In Solid, why does this effect not re-run when count is updated? After some tinkering, I've found that it has to with count being in the setTimeout callback function, but what's the intuitive way to understand what things inside an effect are tracked and what things aren't?

function Counter() {
  const [count, setCount] = createSignal(0);

  createEffect(() => {
    setTimeout(() => {
      setCount(count() + 1);
    }, 1000);
  })

  return (
    <>
      {count()}
    </>
  );
}

Answer 1

That is because the effect can not re-subscribe to the signal once it is run. Here is why:

Solid runs synchronously. Every signal keeps its own subscribers list. Effects are added to the subscribers list when they read the signal and removed when they are called back. So, subscribers list is renewed in each update cycle and it happens synchronously.

However setTimeout's callback is run asynchronously in the event loop. When the callback runs, it will update the signal's value and the effect wrapping the setTimeout function will be added to the subscribers list. However this subscribers list gets discarded when the signal completes its execution cycle. So, the effect will never be called back. In other words, the effect will be subscribing to the subscribers list of the previous execution cycle.
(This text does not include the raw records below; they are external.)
(* ===== verification/TransportTypes.v ===== *)
(** * Transport data types and JavaScript errors (lib/transport/types.ts, errors.ts) *)
From S2P Require Import Prelude JsString.
#[local] Open Scope Z_scope.

Inductive TransportOp :=
  OpUpload | OpFetch | OpListFiles | OpSlab | OpPlan | OpManifestInfo | OpMduKzg.

(** The name of an operation, as it appears in error messages. *)
Definition op_name (op : TransportOp) : string :=
  match op with
  | OpUpload => "upload" | OpFetch => "fetch" | OpListFiles => "list_files" | OpSlab => "slab"
  | OpPlan => "plan" | OpManifestInfo => "manifest_info" | OpMduKzg => "mdu_kzg"
  end.

Inductive RoutePreference := auto | prefer_gateway | prefer_direct_sp | prefer_p2p.
Inductive BackendName := gateway | direct_sp | libp2p.
Inductive ErrorClass :=
| timeout | connection_refused | dns | http_429 | http_4xx | http_5xx
| cors | provider_mismatch | invalid_response | unknown.

#[export] Instance RoutePreference_eq_dec : EqDecision RoutePreference.
Proof. solve_decision. Defined.
#[export] Instance BackendName_eq_dec : EqDecision BackendName.
Proof. solve_decision. Defined.
#[export] Instance ErrorClass_eq_dec : EqDecision ErrorClass.
Proof. solve_decision. Defined.

Record TransportAttempt := mkAttempt {
  at_backend : BackendName;
  at_endpoint : string;
  at_ok : bool;
  at_status : option Z;
  at_errorClass : option ErrorClass;
  at_errorMessage : option string;
  at_elapsedMs : Z
}.

Record DecisionTrace := mkTrace {
  tr_op : TransportOp;
  tr_preference : RoutePreference;
  tr_startedAtMs : Z;
  tr_finishedAtMs : Z;
  tr_attempts : list TransportAttempt;
  tr_chosen : option (BackendName * string)
}.

Record TransportOutcome (T : Type) := mkOutcome {
  to_data : T;
  to_backend : BackendName;
  to_trace : DecisionTrace
}.
#[global] Arguments mkOutcome {T} _ _ _.
#[global] Arguments to_data {T} _.
#[global] Arguments to_backend {T} _.
#[global] Arguments to_trace {T} _.

(** What a [throw] can carry: a plain [Error] (or [DOMException]) with its name
    and message, the two transport error classes, or a value that is no [Error].
    [TransportTraceError] extends [TransportError] with the class ['unknown']. *)
Inductive jserr :=
| JsError (name message : string)
| TransportError (message : string) (errorClass : ErrorClass) (status : option Z)
| TransportTraceError (message : string) (trace : DecisionTrace)
| JsThrown (value : string).

(** [new Error(message)] *)
Definition Error (message : string) : jserr := JsError "Error" message.

(** [e instanceof Error ? e.message : String(e)] *)
Definition err_message (e : jserr) : string :=
  match e with
  | JsError _ m | TransportError m _ _ | TransportTraceError m _ => m
  | JsThrown v => v
  end.

Definition is_Error (e : jserr) : bool := match e with JsThrown _ => false | _ => true end.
The problem is not that the callback is unable to update the signal, (actually it does, that is why counter increments by one), but the effect is unable to re-subscribe to the signal's queue. So, we need to find a way to make the effect re-subscribe to the signal.
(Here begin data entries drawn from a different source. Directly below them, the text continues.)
(** Past the guards the planner is its loop. *)
Lemma plan_unfold fso fsize rs rl mdu B :
  0 <= fso -> 0 <= rs < fsize -> 0 < rl -> NILFS_SCALAR_BYTES <= mdu ->
  planNilfsFileRangeChunks (Num fso) (Num fsize) (Num rs) (Num rl) (Num mdu) B
  = plan_loop (Z.to_nat (Z.min rl (fsize - rs))) fso (rawMduCapacityFromMduSize (Num mdu)) B rs
      (Z.min rl (fsize - rs)).
Proof.
  intros ? ? ? Hm.
  assert (0 < rawMduCapacityFromMduSize (Num mdu)) as Hcap by (apply capacity_positive; eauto).
  unfold planNilfsFileRangeChunks; cbn [is_finite num_ltb num_leb num_val negb orb].
  destruct (Z.ltb_spec fso 0); [lia|]. destruct (Z.leb_spec fsize 0); [lia|].
  destruct (Z.ltb_spec rs 0); [lia|]. destruct (Z.leb_spec rl 0); [lia|].
  destruct (Z.leb_spec fsize rs); [lia|].
  by destruct (Z.leb_spec (rawMduCapacityFromMduSize (Num mdu)) 0); [lia|].
Qed.

Lemma plan_valid_ok fso fsize rs rl mdu B :
  0 <= fso -> 0 <= rs < fsize -> 0 < rl -> NILFS_SCALAR_BYTES <= mdu -> 0 < B ->
  exists cs,
    planNilfsFileRangeChunks (Num fso) (Num fsize) (Num rs) (Num rl) (Num mdu) B = Ok cs /\
    plan_ok fso (rawMduCapacityFromMduSize (Num mdu)) B rs (Z.min rl (fsize - rs)) cs.
Proof.
  intros; rewrite plan_unfold by done.
  apply plan_loop_spec; [apply capacity_positive; eauto|lia..].
Qed.

(** C27: for every accepted range the planner returns chunks, in order, that tile
    the requested range cut at the end of the file; every chunk has at least one
    and at most [blobSizeBytes] bytes, and all its bytes lie in one MDU and one blob. *)
Theorem plan_tiles_one_blob_each fso fsize rs rl mdu B :
  0 <= fso -> 0 <= rs < fsize -> 0 < rl -> NILFS_SCALAR_BYTES <= mdu -> 0 < B ->
  exists cs,
    planNilfsFileRangeChunks (Num fso) (Num fsize) (Num rs) (Num rl) (Num mdu) B = Ok cs /\
    tiles rs (Z.min rl (fsize - rs)) cs /\
    Forall (fun c => rangeLen c <= B /\ forall o, in_chunk c o ->
              location fso (rawMduCapacityFromMduSize (Num mdu)) B o
              = location fso (rawMduCapacityFromMduSize (Num mdu)) B (rangeStart c)) cs.
Proof. intros; destruct (plan_valid_ok fso fsize rs rl mdu B) as (cs & ? & ? & ? & _); eauto. Qed.

Lemma plan_tiles_one_blob_each_witness :
  exists cs, planNilfsFileRangeChunks (Num 10) (Num 200) (Num 0) (Num 150) (Num 128) 64 = Ok cs /\
    tiles 0 150 cs /\
    Forall (fun c => rangeLen c <= 64 /\ forall o, in_chunk c o ->
              location 10 124 64 o = location 10 124 64 (rangeStart c)) cs.
Proof.
  apply (plan_tiles_one_blob_each 10 200 0 150 128 64); unfold NILFS_SCALAR_BYTES; lia.
Defined.

(** The plan has no unnecessary cut: two consecutive chunks start in
    different MDUs or different blobs. *)
Theorem plan_cuts_only_at_boundaries fso fsize rs rl mdu B cs l1 c1 c2 l2 :
  planNilfsFileRangeChunks (Num fso) (Num fsize) (Num rs) (Num rl) (Num mdu) B = Ok cs ->
  0 <= fso -> 0 <= rs < fsize -> 0 < rl -> NILFS_SCALAR_BYTES <= mdu -> 0 < B ->
  cs = l1 ++ c1 :: c2 :: l2 ->
  location fso (rawMduCapacityFromMduSize (Num mdu)) B (rangeStart c2)
  <> location fso (rawMduCapacityFromMduSize (Num mdu)) B (rangeStart c1).
Proof.
  intros H; intros; destruct (plan_valid_ok fso fsize rs rl mdu B) as (cs' & E & _ & _ & Hcut);
    [done..|]. rewrite H in E; injection E as <-; eauto.
Qed.

Lemma plan_cuts_only_at_boundaries_witness :
  location 10 124 64 52 <> location 10 124 64 0.
Proof.
  apply (plan_cuts_only_at_boundaries 10 200 0 150 128 64
           [mkChunk 0 52; mkChunk 52 62; mkChunk 114 36] [] (mkChunk 0 52) (mkChunk 52 62)
           [mkChunk 114 36]); unfold NILFS_SCALAR_BYTES; first [lia|reflexivity].
Defined.

(** The planner succeeds on exactly the valid arguments: every other input,
    a non-finite or negative number, an empty file or range, a start at or past
    the end of the file, an MDU smaller than a scalar or a blob size that is not
    positive, is an error. *)
Theorem plan_succeeds_iff_valid fso fsize rs rl mdu B :
  is_ok (planNilfsFileRangeChunks fso fsize rs rl mdu B) = true
  <-> valid_plan_args fso fsize rs rl mdu B.
Proof.
  split.
  - unfold planNilfsFileRangeChunks.
    destruct fso as [| | |fso], fsize as [| | |fsize], rs as [| | |rs], rl as [| | |rl]; try discriminate.
    all: cbn [is_finite num_ltb num_leb num_val negb orb]; repeat case_on_goal; try discriminate.
    intros Hok; zbool.
    destruct (proj1 (capacity_positive mdu)) as (m & -> & Hm); [done|].
    assert (0 < B) as HB.
    { destruct (Z.to_nat (Z.min rl (fsize - rs))) as [|n] eqn:En; [lia|].
      revert Hok; cbn [plan_loop].
      destruct (Z.ltb_spec 0 (Z.min rl (fsize - rs))); [|lia].
      unfold chunk_len, nextBlobBoundaryRawOffsetInMdu, rawOffsetToEncodedBlobIndex.
      pose proof (Z.mod_pos_bound (fso + rs) (rawMduCapacityFromMduSize (Num m))) as Hmod.
      destruct (Z.leb_spec (rawMduCapacityFromMduSize (Num m))
                  ((fso + rs) mod rawMduCapacityFromMduSize (Num m))); [lia|].
      destruct (Z.leb_spec B 0); [discriminate|done]. }
    exists fso, fsize, rs, rl, m; repeat split; lia.
  - intros (fso' & fsize' & rs' & rl' & m & -> & -> & -> & -> & -> & ? & ? & ? & ? & ?).
    destruct (plan_valid_ok fso' fsize' rs' rl' m B) as (cs & -> & _); done.
Qed.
You have two options which produce different outputs:

1. Reads the signal synchronously which makes the effect re-subscribe and set a new timer whenever signal updates:

import { render } from "solid-js/web";
import { createSignal, createEffect } from "solid-js";

function Counter() {
  const [count, setCount] = createSignal(0);

  createEffect(() => {
    const c = count();
    setTimeout(() => {
      setCount(c + 1);
    }, 1000);
  })

  return (
    <>
      {count()}
    </>
  );
}

We read the signal's value in advance, long before the setTimeout's callback gets fired.

2. Get the right owner and subscribe to its list:

function Counter() {
  const [count, setCount] = createSignal(0);

  const owner = getOwner();
  
  setTimeout(() => {
    runWithOwner(owner!, () => {
      createEffect(() => {
        console.log('Running Effect');
        setCount(count() + 1);
      });
    });
  }, 1000);

  return (
    <>
      {count()}
    </>
  );
}

In this solution, we create the effect when the setTimeout's callback is fired and bind the effect to the current owner.

An important side note: Your code will cause an infinite loop because you are setting the signal inside the effect, which runs whenever signal updates.

createEffect(() => {
  setCount(count() + 1);
});

You can read more about runWithOwner function here: https://www.solidjs.com/docs/latest/api#runwithowner

Answer 2

You can think about it this way (this is pretty much how the source code works):

let Listener

function Counter() {
  const [count, setCount] = createSignal(0);

  createEffect(() => {
    Listener = thisEffect
    setTimeout(() => {
      setCount(count() + 1);
    }, 1000);
    Listener = null
  })

  return (
    <>
      {count()}
    </>
  );
}

As you can see the effect will set itself as the listener (tracking context) when the function starts and then will reset the listener (to the previous listener if it exists, in this case it doesn't).

So the effect will be the tracking context only during the execution of the callback you provided to createEffect as the argument. setTimeout delays the execution of whatever you put in it, so once the callback you put in setTimeout executes, the effect callback will have already finished executing, which means that it has already reset the listener, so the effect is not listening to signals anymore.